How to Perform Reverse Crunches
- Lie flat on your back on a mat with your arms by your sides, palms facing down.
- Bend your knees and lift your legs so your thighs are perpendicular to the floor and your knees are bent at a 90-degree angle.
- Engage your core and lift your hips off the floor, curling your pelvis towards your rib cage. Your legs should move towards your chest.
- Slowly lower your hips back to the starting position without letting your feet touch the ground.
- Repeat for the desired number of repetitions.
Tips for Reverse Crunches
- Ensure your movements are controlled and deliberate to maximize muscle engagement.
- Avoid using momentum to lift your hips; focus on engaging your lower abs.
- Keep your upper body stable and flat on the mat throughout the exercise.
- To increase difficulty, straighten your legs or add ankle weights.
Where Do These Reverse Crunches Standards Come From?
FitnessVolt keeps each data population labeled. Competition percentiles use verified raw meet results where available. Gym percentile tabs use self-reported Symmetric Strength data. Reader-submitted benchmarks appear only after enough entries are logged for this lift.
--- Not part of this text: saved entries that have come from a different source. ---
Lemma SubmitMessage_handled md r s : RoutingStoreProofs.reachable store (routing s) → inv (l_world s) →
  wp (SubmitMessage env svc md r) (λ _, handled md s) s.
Proof.
  intros Hd Hinv. destruct r as [r|]; [|by apply handled_same]. cbn [SubmitMessage].
  destruct (submit_ok r) eqn:Hv; cbn [negb]; [|by apply handled_same]. unfold submit_ok in Hv. guards in Hv.
  destruct Hv as ((((Hreq&_)&_)&_)&_). apply validRequestID_printable in Hreq.
  apply wp_bind. eapply wp_mono; [by apply connectionAuth_spec|]. intros a s1 [Hq1 Hg].
  destruct a as [g|e]; [|by apply wp_ret, quiet_handled]. destruct (Hg g eq_refl) as (_&_&c&Hc&_). rewrite Hc.
  apply wp_bind, (wp_reads _ (CCheck (Some c))); [apply Hq1|done|done|]. intros f now s2 _ Hq2.
  assert (quiet s s2) as Hq by (by eapply quiet_trans).
  destruct (Check_ _ _ _ _ _).1 as [l|e]; [|by apply wp_ret, quiet_handled].
  destruct (world_save (MkInput (pb.UserId c) (SubClientMessageId r) (SubDestination r) (SubContent r)) (l_world s2) ltac:(apply Hq)) as [Hw3 Hsaved].
  apply wp_bind, wp_world; [done|]. intros s3 Hq3. apply wp_bind. unfold observeSave, count_metric. apply wp_modify.
  match goal with |- wp _ _ ?x => assert (quiet s x) as Hq4 by (destruct Hq, Hq3; constructor; cbn; congruence); set (s4 := x) in * end.
  destruct (le_save _ _ _).1 as [sv|e]; [|by apply wp_ret, quiet_handled]. apply wp_fmap. eapply wp_mono.
  - apply (dispatch_handled md); [by rewrite (qt_routing _ _ Hq4)|apply Hq4|by apply save_dispatchable; [apply Hsaved|]].
  - intros res s5 H5. by apply (handled_quiet _ _ s4).
Qed.
Lemma SendAI_handled md user session clientID content s : RoutingStoreProofs.reachable store (routing s) → inv (l_world s) →
  wp (SendAI env svc user session clientID content) (λ _, handled md s) s.
Proof.
  intros Hd Hinv. unfold SendAI. destruct (world_uuid (l_world s) Hinv) as [Hid Hw1].
  apply wp_bind, wp_world; [done|]. intros s1 Hq1. apply wp_bind, wp_world; [by apply world_ping, Hq1|]. intros s2 Hq2.
  assert (quiet s s2) as Hq by (by eapply quiet_trans).
  destruct (le_ping _ _).1 as [[]|e]; [|by apply wp_ret, quiet_handled]. apply wp_bind.
  assert (∀ s3 id, quiet s s3 →
    wp (saved ← on_world (le_save_ai env user session id content); observeSave saved;;
        match saved with Err e => mret (Err (FromMessages e)) | Ok sv => Ok <$> dispatch env svc id sv (le_uuid env (l_world s)).1 end)
       (λ _, handled md s) s3) as Hrest.
  { intros s3 id Hq3. destruct (world_save_ai user session id content (l_world s3) ltac:(apply Hq3)) as [Hw4 Hsaved].
    apply wp_bind, wp_world; [done|]. intros s4 Hq4. apply wp_bind. unfold observeSave, count_metric. apply wp_modify.
    match goal with |- wp _ _ ?x => assert (quiet s x) as Hq5 by (destruct Hq3, Hq4; constructor; cbn; congruence); set (s5 := x) in * end.
    destruct (le_save_ai _ _ _ _ _ _).1 as [sv|e]; [|by apply wp_ret, quiet_handled]. apply wp_fmap. eapply wp_mono.
    - apply (dispatch_handled md); [by rewrite (qt_routing _ _ Hq5)|apply Hq5|apply save_dispatchable; [by apply Hsaved|by right]].
    - intros res s6 H6. by apply (handled_quiet _ _ s5). }
  destruct (bool_decide (clientID = "")).
  - apply wp_world; [by destruct (world_uuid (l_world s2) (qt_world _ _ Hq))|]. intros s3 Hq3. apply Hrest. by eapply quiet_trans.
  - apply wp_ret. by apply Hrest.
Qed.

(** ** Questions and kicks *)

Lemma LookupRoutes_quiet md r s : inv (l_world s) → wp (LogicService.LookupRoutes env svc md r) (λ _, quiet s) s.
Proof.
  intros Hinv. unfold LogicService.LookupRoutes. destruct (jobAuth _ _); [|by apply wp_ret, quiet_refl]. destruct r as [r|]; [|by apply wp_ret, quiet_refl].
  destruct (negb _); [by apply wp_ret, quiet_refl|]. by apply wp_fmap, (wp_reads _ (CLookup (ReqIds r))).
Qed.
Lemma ResolveComets_quiet md r s : inv (l_world s) → wp (LogicService.ResolveComets env svc md r) (λ _, quiet s) s.
Proof.
  intros Hinv. unfold LogicService.ResolveComets. destruct (jobAuth _ _); [|by apply wp_ret, quiet_refl]. destruct r as [r|]; [|by apply wp_ret, quiet_refl].
  destruct (negb _); [by apply wp_ret, quiet_refl|]. by apply wp_fmap, (wp_reads _ (CResolve (ReqIds r))).
Qed.

(** What a worker does with a kick: it leaves the queue, and a call is made only to the
    provisioned address of the live boot of the instance the connection was on. *)
Definition kick_call (d : gmap string record) (target : pb.ConnectionIdentity) (k : string * string * KickRequest) : Prop :=
  ∃ g v now, g ∈ grants svc ∧ d !! ikey store (pb.InstanceId target) = Some v ∧ now < Deadline v
    ∧ g_identity g = pb.MkCometIdentity (Instance_ v) (Boot v) ∧ g_address g = Address v
    ∧ k = (g_address g, "Bearer " +:+ kickToken svc, MkKickRequest (Some (g_identity g)) (Some target) pb.KICK_REASON_REPLACED "").
Lemma provisioned_grant l : provisioned svc l = true →
  ∃ g, g ∈ grants svc ∧ pb.LeaseIdentity l = Some (g_identity g) ∧ pb.RpcAddress l = g_address g.
Proof.
  unfold provisioned. destruct (pb.LeaseIdentity l) as [[i b]|]; [|done]. rewrite existsb_exists. intros (g&Hin&Hb).
  rewrite !andb_true_iff, !bool_decide_eq_true in Hb. destruct Hb as [[Hi Hb] Ha]. exists g.
  apply list_elem_of_In in Hin. split_and!; [done| |done]. destruct (g_identity g). cbn in *. by subst.
Qed.
Lemma kickWorker_spec s : RoutingStoreProofs.reachable store (routing s) → inv (l_world s) →
  wp (kickWorker env svc)
     (λ k s', routing s' = routing s ∧ inv (l_world s') ∧ kicks s' = list.tail (kicks s) ∧ publications s' = publications s
        ∧ ∀ call, k = Some call → ∃ target, head (kicks s) = Some target ∧ kick_call (routing s) target call) s.
Proof.
  intros Hd Hinv. unfold kickWorker. apply wp_bind. unfold wp at 1, pop_kick. destruct (kicks s) as [|target ts] eqn:Hk; cbn [fst snd].
  { apply wp_ret. by rewrite Hk. }
  set (s0 := LogicState (l_world s) (routing s) ts (metrics s) (publications s)).
  assert (∀ s', quiet s0 s' → routing s' = routing s ∧ inv (l_world s') ∧ kicks s' = list.tail (target :: ts) ∧ publications s' = publications s) as Hq0
    by (by intros s' []).
  apply wp_bind, (wp_reads _ (CResolve [pb.InstanceId target])); [done|done|done|]. intros f now s1 _ Hq1.
  destruct (Resolve_answer _ Hs f now [pb.InstanceId target] (routing s) Hd) as [_ Hres]. cbn [routing s0] in *.
  destruct (Resolve store f now [pb.InstanceId target] (routing s)).1 as [l|e]; [|apply wp_ret; by destruct (Hq0 s1 Hq1) as (?&?&?&?)].
  destruct (Hres l eq_refl) as [-> _]. cbn [fmap list_fmap].
  destruct (pb.GetLease (comet_answer store now (routing s) (pb.InstanceId target))) as [lease|] eqn:Hl;
    [|apply wp_ret; by destruct (Hq0 s1 Hq1) as (?&?&?&?)].
  destruct (provisioned svc lease) eqn:Hp; [|apply wp_ret; by destruct (Hq0 s1 Hq1) as (?&?&?&?)].
  apply wp_bind, wp_world; [by apply world_dial, Hq1|]. intros s2 Hq2.
  pose proof (quiet_trans _ _ _ Hq1 Hq2) as Hq12.
  destruct (le_dial _ _ _).1; [|apply wp_ret; by destruct (Hq0 s2 Hq12) as (?&?&?&?)].
  apply wp_bind, wp_world; [by apply world_kick, Hq2|]. intros s3 Hq3. apply wp_ret.
  destruct (Hq0 s3 (quiet_trans _ _ _ Hq12 Hq3)) as (?&?&?&?). split_and!; try done.
  intros call [= <-]. exists target. split; [done|].
  unfold comet_answer, pb.GetLease in Hl. cbn [pb.CState] in Hl.
  destruct (routing s !! ikey store (pb.InstanceId target)) as [v|] eqn:Hv; [|done].
  destruct (Z.ltb_spec now (Deadline v)) as [Hlive|]; [|done]. injection Hl as <-.
  destruct (provisioned_grant _ Hp) as (g&Hg&Hi&Ha). cbn [pb.LeaseIdentity pb.RpcAddress cometLease] in *. injection Hi as Hi.
  exists g, v, now. rewrite <-Hi, <-Ha. by split_and!.
Qed.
Standards data last refreshed: March 29, 2026
Is Your Reverse Crunches Good for Your Weight?
Use this page to compare your Reverse Crunches against clearly labeled standards and percentile datasets. Here is the cleanest way to read it:
- Start with Standards to find the tier closest to your bodyweight.
- Use Gym Percentiles when you want self-reported gym comparisons.
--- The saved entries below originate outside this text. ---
(* ===== verification/CometWriterProofs.v ===== *)
(** * The writer of a connection: properties *)
From S2P Require Import Prelude GoStd GoTime External Dto Samples CometValidation CometFrames CometHub CometHubProofs CometHandler CometWriter.
Local Open Scope Z_scope.

(** ** The queues of a connection *)

Definition messages_of (l : list item) : list pb.MessageView :=
  omap (λ i, match i with ItemMessage m => Some m | ItemControl _ => None end) l.
Definition controls_of (l : list item) : list socketControl :=
  omap (λ i, match i with ItemControl c => Some c | ItemMessage _ => None end) l.

Lemma messages_of_app l1 l2 : messages_of (l1 ++ l2) = messages_of l1 ++ messages_of l2.
Proof. apply omap_app. Qed.
Lemma controls_of_app l1 l2 : controls_of (l1 ++ l2) = controls_of l1 ++ controls_of l2.
Proof. apply omap_app. Qed.

(** Other goroutines may only append to the queues of connection [k]. *)
Definition grows (k : nat) (h h' : Hub) : Prop :=
  ∀ c, heap h !! k = Some c →
  ∃ c' q1 q2, heap h' !! k = Some c' ∧ outbound c' = outbound c ++ q1 ∧ controls c' = controls c ++ q2.
Global Instance grows_preorder k : PreOrder (grows k).
Proof.
  split.
  - intros h c Hc. exists c, [], []. by rewrite !app_nil_r.
  - intros h1 h2 h3 H12 H23 c Hc. destruct (H12 c Hc) as (c2&a1&a2&Hc2&Ha1&Ha2).
    destruct (H23 c2 Hc2) as (c3&b1&b2&Hc3&Hb1&Hb2). exists c3, (a1 ++ b1), (a2 ++ b2).
    split_and!; [done|rewrite Hb1, Ha1|rewrite Hb2, Ha2]; by rewrite app_assoc.
Qed.
Lemma grows_same k h h' : heap h' = heap h → grows k h h'.
Proof. intros Hh c Hc. exists c, [], []. by rewrite Hh, !app_nil_r. Qed.
(** Changing a connection, but not its queues. *)
Lemma grows_update f j k h :
  (∀ c, outbound (f c) = outbound c ∧ controls (f c) = controls c) → grows k h (update_conn f j h).
Proof.
  intros Hf c Hc. unfold update_conn. cbn. destruct (decide (j = k)) as [->|Hjk].
  - rewrite list_lookup_alter_eq, Hc. exists (f c), [], []. destruct (Hf c) as [-> ->]. by rewrite !app_nil_r.
  - rewrite list_lookup_alter_ne by done. exists c, [], []. by rewrite !app_nil_r.
Qed.
Lemma grows_close j k h : grows k h (close_conn j h).
Proof.
  unfold close_conn. destruct (heap h !! j) as [c|]; [|done]. destruct (conn_done c); [by apply grows_same|by apply grows_update].
Qed.
Lemma grows_slow j k h : grows k h (markSlow j h).
Proof.
  unfold markSlow. destruct (heap h !! j) as [c|]; [|done]. destruct (slowClosed c); [done|].
  transitivity (update_conn set_slow j h); [by apply grows_update|by apply grows_same].
Qed.
Lemma grows_Unregister `{External} f id k h : grows k h (Unregister f id h).2.
Proof.
  assert (∀ c, grows k h (unregister_op c h).2) as Hop.
  { intros c. unfold unregister_op. destruct (clients h !! _) as [j|]; [|done]. destruct (heap h !! j) as [d|]; [|done].
    case_match; [|done]. cbn [snd]. etransitivity; [|apply grows_close]. by apply grows_same. }
  unfold Unregister. destruct id as [c|]; [|done]. case_match; [|done]. specialize (Hop c).
  unfold call. destruct f; cbn; [done|by destruct (unregister_op c h)..].
Qed.

Section Writer.
Context `{External} {W : Type} (env : writer_env W) (k : nat) (protocol : Protocol).
Hypothesis others_ok : ∀ w hb, grows k hb (we_others env w hb).1.
Context (out0 : list pb.MessageView) (ctl0 : list socketControl).

(** Whatever was enqueued is what was taken followed by what waits. *)
Definition in_order (s : writer_state W) : Prop :=
  ∃ c q1 q2, heap (w_hub s) !! k = Some c
    ∧ out0 ++ q1 = messages_of (taken s) ++ outbound c ∧ ctl0 ++ q2 = controls_of (taken s) ++ controls c.
(** Every item taken was written. *)
Definition flushed (s : writer_state W) : Prop :=
  (frames s).*1 = omap (frame_of protocol) (taken s) ∧ Forall (λ f, f.2 = Written) (frames s).
(** At most the last item taken was not given to the socket, and at most the last frame
    given to it was not written. *)
Definition faithful (s : writer_state W) : Prop :=
  ∃ done rest, taken s = done ++ rest ∧ (length rest ≤ 1)%nat
    ∧ (frames s).*1 = omap (frame_of protocol) done ∧ Forall (λ f, f.2 = Written) (removelast (frames s)).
- Use Competition for verified meet-result percentiles where the lift supports it.
- Use By Age when age-segmented gym data is available.
If you do not know your 1RM, use the one rep max calculator to estimate it from any rep set. For example, if you can Reverse Crunches 185 lbs for 5 reps, the calculator will estimate your max.
The important rule: do not mix the tabs. Standards, gym percentiles, competition percentiles, and reader logs answer different questions.